Problem to solve: Among the entries below, how many lines include the string "simpl"? Answer with only the number.

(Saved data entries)
☆ ☆ ☆ ☆ ☆ ☆ ☆

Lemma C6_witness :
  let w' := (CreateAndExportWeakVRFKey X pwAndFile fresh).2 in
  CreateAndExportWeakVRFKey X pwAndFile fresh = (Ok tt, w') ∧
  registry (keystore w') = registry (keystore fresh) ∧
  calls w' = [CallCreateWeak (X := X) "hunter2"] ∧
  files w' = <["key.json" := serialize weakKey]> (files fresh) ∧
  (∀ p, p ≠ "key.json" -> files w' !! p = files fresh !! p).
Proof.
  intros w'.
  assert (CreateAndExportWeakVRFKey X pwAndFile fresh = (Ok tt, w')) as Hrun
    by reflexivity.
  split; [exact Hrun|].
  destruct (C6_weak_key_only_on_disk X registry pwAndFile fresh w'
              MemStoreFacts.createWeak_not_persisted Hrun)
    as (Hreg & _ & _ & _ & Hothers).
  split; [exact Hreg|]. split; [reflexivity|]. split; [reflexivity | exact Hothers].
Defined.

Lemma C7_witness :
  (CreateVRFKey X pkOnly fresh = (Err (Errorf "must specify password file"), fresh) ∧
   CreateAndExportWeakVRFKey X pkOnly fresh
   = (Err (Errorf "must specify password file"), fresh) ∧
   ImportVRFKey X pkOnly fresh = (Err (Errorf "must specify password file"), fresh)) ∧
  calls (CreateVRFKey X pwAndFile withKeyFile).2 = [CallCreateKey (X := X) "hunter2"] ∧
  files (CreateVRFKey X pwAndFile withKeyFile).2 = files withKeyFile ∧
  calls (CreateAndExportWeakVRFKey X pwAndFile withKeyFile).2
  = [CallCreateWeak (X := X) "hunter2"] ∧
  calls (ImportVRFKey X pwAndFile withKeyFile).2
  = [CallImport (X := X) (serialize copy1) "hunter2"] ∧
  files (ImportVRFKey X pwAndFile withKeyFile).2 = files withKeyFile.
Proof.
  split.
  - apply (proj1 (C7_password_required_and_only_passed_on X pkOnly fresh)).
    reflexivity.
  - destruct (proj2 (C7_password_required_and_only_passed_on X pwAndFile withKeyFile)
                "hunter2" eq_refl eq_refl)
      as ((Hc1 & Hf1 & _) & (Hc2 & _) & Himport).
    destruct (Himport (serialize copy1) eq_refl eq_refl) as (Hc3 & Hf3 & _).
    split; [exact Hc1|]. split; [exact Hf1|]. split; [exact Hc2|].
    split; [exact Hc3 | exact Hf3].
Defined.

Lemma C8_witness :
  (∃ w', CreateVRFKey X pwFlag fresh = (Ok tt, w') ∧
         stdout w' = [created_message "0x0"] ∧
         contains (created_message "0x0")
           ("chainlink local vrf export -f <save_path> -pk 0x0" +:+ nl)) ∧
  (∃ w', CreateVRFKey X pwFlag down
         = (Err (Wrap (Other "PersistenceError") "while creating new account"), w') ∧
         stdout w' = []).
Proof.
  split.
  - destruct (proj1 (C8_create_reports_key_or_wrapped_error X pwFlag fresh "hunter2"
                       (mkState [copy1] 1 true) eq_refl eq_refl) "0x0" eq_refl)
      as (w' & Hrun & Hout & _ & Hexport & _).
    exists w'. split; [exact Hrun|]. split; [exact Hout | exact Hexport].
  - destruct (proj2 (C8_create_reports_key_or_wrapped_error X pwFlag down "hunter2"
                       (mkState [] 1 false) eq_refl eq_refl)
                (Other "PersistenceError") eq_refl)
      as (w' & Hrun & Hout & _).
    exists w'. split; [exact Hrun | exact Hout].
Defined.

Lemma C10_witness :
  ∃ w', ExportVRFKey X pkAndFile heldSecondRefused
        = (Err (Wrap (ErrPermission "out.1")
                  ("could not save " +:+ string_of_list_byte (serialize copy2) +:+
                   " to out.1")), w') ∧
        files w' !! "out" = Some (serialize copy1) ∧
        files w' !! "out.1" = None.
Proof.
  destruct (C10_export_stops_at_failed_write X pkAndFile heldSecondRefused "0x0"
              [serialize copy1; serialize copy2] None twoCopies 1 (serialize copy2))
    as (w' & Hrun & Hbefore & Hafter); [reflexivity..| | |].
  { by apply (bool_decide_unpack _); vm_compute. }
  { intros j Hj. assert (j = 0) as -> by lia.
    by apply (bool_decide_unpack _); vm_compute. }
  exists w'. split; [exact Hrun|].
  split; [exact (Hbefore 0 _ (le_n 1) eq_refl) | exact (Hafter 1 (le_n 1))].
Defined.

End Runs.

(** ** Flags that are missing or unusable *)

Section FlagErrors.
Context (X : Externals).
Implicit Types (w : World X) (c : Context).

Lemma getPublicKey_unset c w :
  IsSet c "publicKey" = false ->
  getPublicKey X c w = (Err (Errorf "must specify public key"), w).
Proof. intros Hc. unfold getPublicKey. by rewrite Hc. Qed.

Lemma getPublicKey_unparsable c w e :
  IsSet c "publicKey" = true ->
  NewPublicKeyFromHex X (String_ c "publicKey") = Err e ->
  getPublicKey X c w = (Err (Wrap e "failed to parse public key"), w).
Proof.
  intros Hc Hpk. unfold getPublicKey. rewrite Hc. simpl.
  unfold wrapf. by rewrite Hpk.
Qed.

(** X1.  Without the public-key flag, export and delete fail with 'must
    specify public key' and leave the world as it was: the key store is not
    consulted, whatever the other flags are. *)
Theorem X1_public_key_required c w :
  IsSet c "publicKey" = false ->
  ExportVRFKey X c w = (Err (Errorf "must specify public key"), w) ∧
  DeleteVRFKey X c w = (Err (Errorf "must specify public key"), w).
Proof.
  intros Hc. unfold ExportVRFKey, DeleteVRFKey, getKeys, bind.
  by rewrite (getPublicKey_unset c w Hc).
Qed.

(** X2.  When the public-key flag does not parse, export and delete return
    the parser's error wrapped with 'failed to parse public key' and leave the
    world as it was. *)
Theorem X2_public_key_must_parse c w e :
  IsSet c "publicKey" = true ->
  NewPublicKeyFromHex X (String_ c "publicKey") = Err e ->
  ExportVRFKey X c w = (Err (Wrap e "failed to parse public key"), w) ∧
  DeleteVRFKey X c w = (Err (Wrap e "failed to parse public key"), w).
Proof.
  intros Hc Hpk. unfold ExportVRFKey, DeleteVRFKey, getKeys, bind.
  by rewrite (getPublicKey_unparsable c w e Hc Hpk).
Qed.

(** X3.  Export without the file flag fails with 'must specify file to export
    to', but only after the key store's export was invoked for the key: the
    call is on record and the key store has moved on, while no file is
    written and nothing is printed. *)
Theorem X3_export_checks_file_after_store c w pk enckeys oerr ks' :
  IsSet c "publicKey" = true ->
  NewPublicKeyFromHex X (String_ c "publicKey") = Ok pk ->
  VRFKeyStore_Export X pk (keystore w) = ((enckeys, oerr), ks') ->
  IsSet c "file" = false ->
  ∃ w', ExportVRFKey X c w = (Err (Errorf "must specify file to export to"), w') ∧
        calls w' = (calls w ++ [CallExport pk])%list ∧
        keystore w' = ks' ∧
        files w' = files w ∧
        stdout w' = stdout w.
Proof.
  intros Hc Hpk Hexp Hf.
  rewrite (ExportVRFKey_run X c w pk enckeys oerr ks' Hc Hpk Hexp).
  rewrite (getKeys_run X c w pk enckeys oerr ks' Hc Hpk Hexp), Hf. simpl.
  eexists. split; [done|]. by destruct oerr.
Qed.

☆ ☆ ☆ ☆ ☆ ☆ ☆

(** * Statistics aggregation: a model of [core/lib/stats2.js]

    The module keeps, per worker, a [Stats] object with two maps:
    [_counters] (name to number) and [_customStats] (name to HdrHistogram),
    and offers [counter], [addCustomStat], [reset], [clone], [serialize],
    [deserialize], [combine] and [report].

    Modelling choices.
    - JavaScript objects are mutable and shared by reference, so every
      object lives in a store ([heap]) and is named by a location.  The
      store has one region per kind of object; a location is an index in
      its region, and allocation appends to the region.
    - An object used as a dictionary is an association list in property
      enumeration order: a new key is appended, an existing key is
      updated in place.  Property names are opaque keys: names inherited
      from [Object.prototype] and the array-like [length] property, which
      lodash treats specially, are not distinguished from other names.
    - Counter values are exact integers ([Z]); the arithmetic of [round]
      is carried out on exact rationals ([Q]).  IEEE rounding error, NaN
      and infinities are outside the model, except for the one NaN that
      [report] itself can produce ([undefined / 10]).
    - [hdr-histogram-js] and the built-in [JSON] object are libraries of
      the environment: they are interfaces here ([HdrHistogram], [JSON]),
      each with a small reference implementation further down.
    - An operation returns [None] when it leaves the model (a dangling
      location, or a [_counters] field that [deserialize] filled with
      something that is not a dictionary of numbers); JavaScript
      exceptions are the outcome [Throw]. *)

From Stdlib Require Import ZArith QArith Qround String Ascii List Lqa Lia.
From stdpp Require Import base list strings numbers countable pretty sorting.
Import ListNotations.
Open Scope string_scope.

☆ ☆ ☆ ☆ ☆ ☆ ☆

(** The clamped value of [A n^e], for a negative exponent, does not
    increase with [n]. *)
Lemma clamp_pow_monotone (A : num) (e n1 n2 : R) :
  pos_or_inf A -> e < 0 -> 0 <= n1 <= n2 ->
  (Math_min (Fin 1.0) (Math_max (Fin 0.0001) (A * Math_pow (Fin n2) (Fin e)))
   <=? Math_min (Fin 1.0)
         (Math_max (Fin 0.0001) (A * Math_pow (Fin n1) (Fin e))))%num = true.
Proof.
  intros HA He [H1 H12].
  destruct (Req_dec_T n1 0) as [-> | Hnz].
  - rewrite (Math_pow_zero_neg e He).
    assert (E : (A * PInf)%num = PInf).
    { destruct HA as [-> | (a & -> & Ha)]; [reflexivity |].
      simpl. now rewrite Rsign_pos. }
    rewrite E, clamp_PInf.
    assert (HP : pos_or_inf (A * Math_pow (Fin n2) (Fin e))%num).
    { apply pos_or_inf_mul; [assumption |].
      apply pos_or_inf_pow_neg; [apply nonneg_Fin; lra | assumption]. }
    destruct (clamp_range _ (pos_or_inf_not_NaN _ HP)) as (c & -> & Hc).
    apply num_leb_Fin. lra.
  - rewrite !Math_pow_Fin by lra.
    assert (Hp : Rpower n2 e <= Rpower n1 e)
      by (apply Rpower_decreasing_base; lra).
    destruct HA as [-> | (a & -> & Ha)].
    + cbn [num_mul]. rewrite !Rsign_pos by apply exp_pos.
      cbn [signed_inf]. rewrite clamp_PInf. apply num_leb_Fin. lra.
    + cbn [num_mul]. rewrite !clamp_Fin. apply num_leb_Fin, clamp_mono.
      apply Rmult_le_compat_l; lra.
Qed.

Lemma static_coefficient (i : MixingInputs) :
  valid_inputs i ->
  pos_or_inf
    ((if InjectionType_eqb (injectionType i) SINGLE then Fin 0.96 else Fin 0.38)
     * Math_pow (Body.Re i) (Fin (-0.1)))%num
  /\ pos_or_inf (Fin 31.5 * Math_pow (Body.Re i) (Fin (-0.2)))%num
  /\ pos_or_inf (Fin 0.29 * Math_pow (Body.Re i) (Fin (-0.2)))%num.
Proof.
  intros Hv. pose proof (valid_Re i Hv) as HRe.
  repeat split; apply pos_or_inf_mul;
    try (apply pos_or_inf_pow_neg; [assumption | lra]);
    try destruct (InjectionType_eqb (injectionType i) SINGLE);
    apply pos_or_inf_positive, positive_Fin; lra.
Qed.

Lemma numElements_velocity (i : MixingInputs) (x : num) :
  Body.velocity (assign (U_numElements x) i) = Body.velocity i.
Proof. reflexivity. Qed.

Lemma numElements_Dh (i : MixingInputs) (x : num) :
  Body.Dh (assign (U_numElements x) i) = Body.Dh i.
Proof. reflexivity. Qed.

☆ ☆ ☆ ☆ ☆ ☆ ☆

Solution for this exercise: 3